Improve client identification based on BEP 10
Review Request #130077 - Created April 10, 2017 and updated
Identify clients more accurately using the 'v' string embedded in extended handshake messages as described by BitTorrent Enhancement Proposal 10 'Extension Protocol' (BEP 10).
My tests showed that:
- most peers/clients send the string
- most peers/clients send useful/compliant string content
- clients are identified even if PeerID::identifyClient() fails to do so (e.g. 'Unknown client' -> 'Tixati')
- client identification becomes more accurate (e.g. 'Azureus 5.7.x.x' -> 'Vuze 5.7.x.x')
Here's a screenshot comparing identification methods. Format of column 'Client': v-string-based identification, peer-id-based identification, peer id.
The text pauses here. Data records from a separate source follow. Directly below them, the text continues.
(** C4. The endurance controller. The loop goes on exactly while the
    current accuracy is at least 85, the current WPM at least 30 and no
    session was cancelled; a NaN in either figure stops it and an
    infinite speed does not. With the condition false the loop returns
    at once and reads nothing. With the condition true it plays one
    session on the text of the round: a cancelled session sets the flag
    and ends the loop there, every other variable as before; a finished
    session makes its accuracy and WPM the current ones, adds 1 to the
    rounds and 10 to the words, and the loop goes on from the prompt.
    All this holds for whatever procedure plays the session, so for any
    figures a session stores in its record. With the sessions of
    [typingTest], each of which reads a key, the number of iterations
    allowed never decides once it covers the keys pending.

    A run of the mode that returns has left the loop with the condition
    false, after at most as many rounds as keys were pending and with ten
    words per round; the word total is a value of an [int] when ten times
    the number of pending keys is one. The current profile then has its
    high score raised to the word total if that is larger and the number
    of rounds, not of words, added to [testsCompleted], where that sum is
    a value of an [int]; no other profile and no other field changes.

    Sessions that finish with accuracies 95, 90 and 80, the first two at
    30 WPM or more, stop the loop after the third with three rounds and
    thirty words, without a fourth session. On the keyboard,
    [script_keys] is such a run, and in [script_keys_esc] the ESC of the
    second round ends the run with one round counted and the keys behind
    the closing prompt unread. *)
Theorem endurance_controller :
  (forall (rounds words : Z) (a v : Q) (c : bool),
      endurance_cond (mkRun rounds (Fin a) (Fin v) words c) = true
      <-> (85 <= a)%Q /\ (30 <= v)%Q /\ c = false)
  /\ (forall (rounds words : Z) (x : cfloat) (a : Q) (c : bool),
         endurance_cond (mkRun rounds NaN x words c) = false
         /\ endurance_cond (mkRun rounds x NaN words c) = false
         /\ (endurance_cond (mkRun rounds (Fin a) PInf words c) = true
             <-> (85 <= a)%Q /\ c = false))
  /\ (forall (session : SessionProc) (sample : Z -> string) (fuel : nat)
             (result : TypingResult) (st : EnduranceRun) (w : World),
         endurance_cond st = false ->
         endurance_loop session sample fuel result st w = Ret st w)
  /\ (forall (session : SessionProc) (sample : Z -> string) (fuel : nat)
             (result : TypingResult) (st : EnduranceRun) (w : World),
         endurance_cond st = true ->
         endurance_loop session sample (S fuel) result st w
         = match session (sample (roundsCompleted st)) result w with
           | Starved => Starved
           | Ret (status, r) w1 =>
               if status =? 0 then
                 Ret (mkRun (roundsCompleted st) (currentAccuracy st) (currentWPM st)
                            (totalWordsCompleted st) true) w1
               else
                 let st' := mkRun (roundsCompleted st + 1) (accuracy r) (wpm r)
                                  (totalWordsCompleted st + 10) false in
                 match next_round_prompt st' w1 with
                 | Starved => Starved
                 | Ret _ w2 => endurance_loop session sample fuel result st' w2
                 end
           end)
  /\ (forall (env : Env) (f1 f2 : nat) (result : TypingResult) (st : EnduranceRun)
             (w : World),
         (length (stdin w) <= f1)%nat -> (length (stdin w) <= f2)%nat ->
         endurance_loop (typingTest env) (sampleRound env) f1 result st w
         = endurance_loop (typingTest env) (sampleRound env) f2 result st w)
  /\ (forall (session : SessionProc) (sample : Z -> string) (result : TypingResult)
             (state state' : AppState) (st : EnduranceRun) (w w' : World),
         fits_int (10 * Z.of_nat (length (stdin w))) = true ->
         enduranceMode_with session sample true result state w = Ret (st, state') w' ->
         endurance_cond st = false
         /\ 0 <= roundsCompleted st <= Z.of_nat (length (stdin w))
         /\ totalWordsCompleted st = 10 * roundsCompleted st
         /\ fits_int (totalWordsCompleted st) = true
         /\ currentUserIndex state' = currentUserIndex state
         /\ (forall j : nat,
                j <> currentUserIndex state -> users state' !! j = users state !! j)
         /\ (forall u : User,
                users state !! currentUserIndex state = Some u ->
                fits_int (testsCompleted u + roundsCompleted st) = true ->
                users state' !! currentUserIndex state
                = Some (mkUser (name u) (bestWPM u) (bestAccuracy u)
                               (testsCompleted u + roundsCompleted st)
                               (Z.max (enduranceHighScore u) (totalWordsCompleted st))
                               (averageAccuracy u) (totalCharsTyped u)
                               (totalCorrectChars u))))
  /\ (forall (session : SessionProc) (sample : Z -> string) (fuel : nat)
             (result r1 r2 r3 : TypingResult) (s1 s2 s3 k1 k2 : Z)
             (w0 w1 w1' w2 w2' w3 : World),
         session (sample 0) result w0 = Ret (s1, r1) w1 -> s1 <> 0 ->
         getch w1 = Ret k1 w1' ->
         session (sample 1) result w1' = Ret (s2, r2) w2 -> s2 <> 0 ->
         getch w2 = Ret k2 w2' ->
         session (sample 2) result w2' = Ret (s3, r3) w3 -> s3 <> 0 ->
         accuracy r1 = Fin 95 -> accuracy r2 = Fin 90 -> accuracy r3 = Fin 80 ->
         fge (wpm r1) (Fin 30) = true -> fge (wpm r2) (Fin 30) = true ->
         endurance_loop session sample (3 + fuel) result init_run w0
         = Ret (mkRun 3 (Fin 80) (wpm r3) 30 false) w3)
  /\ (forall result : TypingResult,
         enduranceMode script_env true result (mkState [script_user] 0)
                       (mkWorld script_keys 0)
         = Ret (mkRun 3 (Fin 80) (Fin 40) 30 false,
                mkState [mkUser "ada" (Fin 50) (Fin 97) 7 30 (Fin 93) 800 744] 0)
               (mkWorld [] 6))
  /\ (forall result : TypingResult,
         enduranceMode script_env true result (mkState [script_user] 0)
                       (mkWorld script_keys_esc 0)
         = Ret (mkRun 1 (Fin 95) (Fin 40) 10 true,
                mkState [mkUser "ada" (Fin 50) (Fin 97) 5 20 (Fin 93) 800 744] 0)
               (mkWorld [97; 98] 3)).
Proof.
  split; [exact endurance_cond_numbers|].
  split; [exact endurance_cond_special|].
  split; [intros; now apply endurance_loop_stop|].
  split; [intros; now apply endurance_loop_round|].
  split; [intros; now apply endurance_loop_fuel|].
  split; [|split; [|split]].
  - intros session sample result state state' st w w' Hfit H.
    destruct (enduranceMode_with_run _ _ _ _ _ _ _ _ H) as (Hstop & Hr & Ht & ->).
    split; [exact Hstop|]. split; [exact Hr|]. split; [exact Ht|].
    split; [apply fits_int_iff; apply fits_int_iff in Hfit; lia|].
    split; [reflexivity|]. split.
    + intros j Hj. rewrite update_current_lookup.
      destruct (Nat.eqb_spec j (currentUserIndex state)); [contradiction|reflexivity].
    + intros u Hu _. rewrite update_current_lookup, Nat.eqb_refl, Hu.
      cbn [fmap option_fmap option_map]. now rewrite fold_endurance_fields.
  - intros session sample fuel result r1 r2 r3 s1 s2 s3 k1 k2 w0 w1 w1' w2 w2' w3
           E1 N1 K1 E2 N2 K2 E3 N3 A1 A2 A3 V1 V2.
    cbn [Nat.add].
    rewrite endurance_loop_round by reflexivity.
    cbn [init_run roundsCompleted currentAccuracy currentWPM totalWordsCompleted].
    rewrite E1. destruct (Z.eqb_spec s1 0) as [|_]; [contradiction|]. cbv zeta.
    rewrite (next_round_prompt_key _ w1 w1' k1);
      [|cbn [currentAccuracy]; now rewrite A1|exact V1|exact K1].
    rewrite endurance_loop_round
      by (unfold endurance_cond; cbn [currentAccuracy currentWPM testCanceled];
          change ENDURANCE_WPM_THRESHOLD with (Fin 30); now rewrite A1, V1).
    cbn [roundsCompleted currentAccuracy currentWPM totalWordsCompleted].
    change (0 + 1) with 1. change (0 + 10) with 10.
    rewrite E2. destruct (Z.eqb_spec s2 0) as [|_]; [contradiction|]. cbv zeta.
    rewrite (next_round_prompt_key _ w2 w2' k2);
      [|cbn [currentAccuracy]; now rewrite A2|exact V2|exact K2].
    rewrite endurance_loop_round
      by (unfold endurance_cond; cbn [currentAccuracy currentWPM testCanceled];
          change ENDURANCE_WPM_THRESHOLD with (Fin 30); now rewrite A2, V2).
    cbn [roundsCompleted currentAccuracy currentWPM totalWordsCompleted].
    change (1 + 1) with 2. change (10 + 10) with 20.
    rewrite E3. destruct (Z.eqb_spec s3 0) as [|_]; [contradiction|]. cbv zeta.
    change (2 + 1) with 3. change (20 + 10) with 30.
    rewrite A3. unfold next_round_prompt at 1. cbn [currentAccuracy].
    change (flt (Fin 80) ENDURANCE_ACCURACY_THRESHOLD) with true. cbv iota.
    unfold ret at 1.
    now apply endurance_loop_stop.
  - intros result. vm_compute. reflexivity.
  - intros result. vm_compute. reflexivity.
Qed.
I've collected some statistics and it seems few torrent client violate this BEP and send client name in other than UTF-8 encoding.
This results in something like:?Torrent 1.5(µTorrent 126.96.36.199) -XL0012--x???Awt???4(Xunlei 0.0.1.2)
It would be better to detect ? (hex BDBFEF) which Qt seems to use to substitute wrongly encoded UTF-8 characters and ignore value in this case. So we need something likeif (!new_client.isEmpty() && !new_client.contains(QString(QChar::ReplacementCharacter))) stats.client = new_client + "(" + stats.client + ")";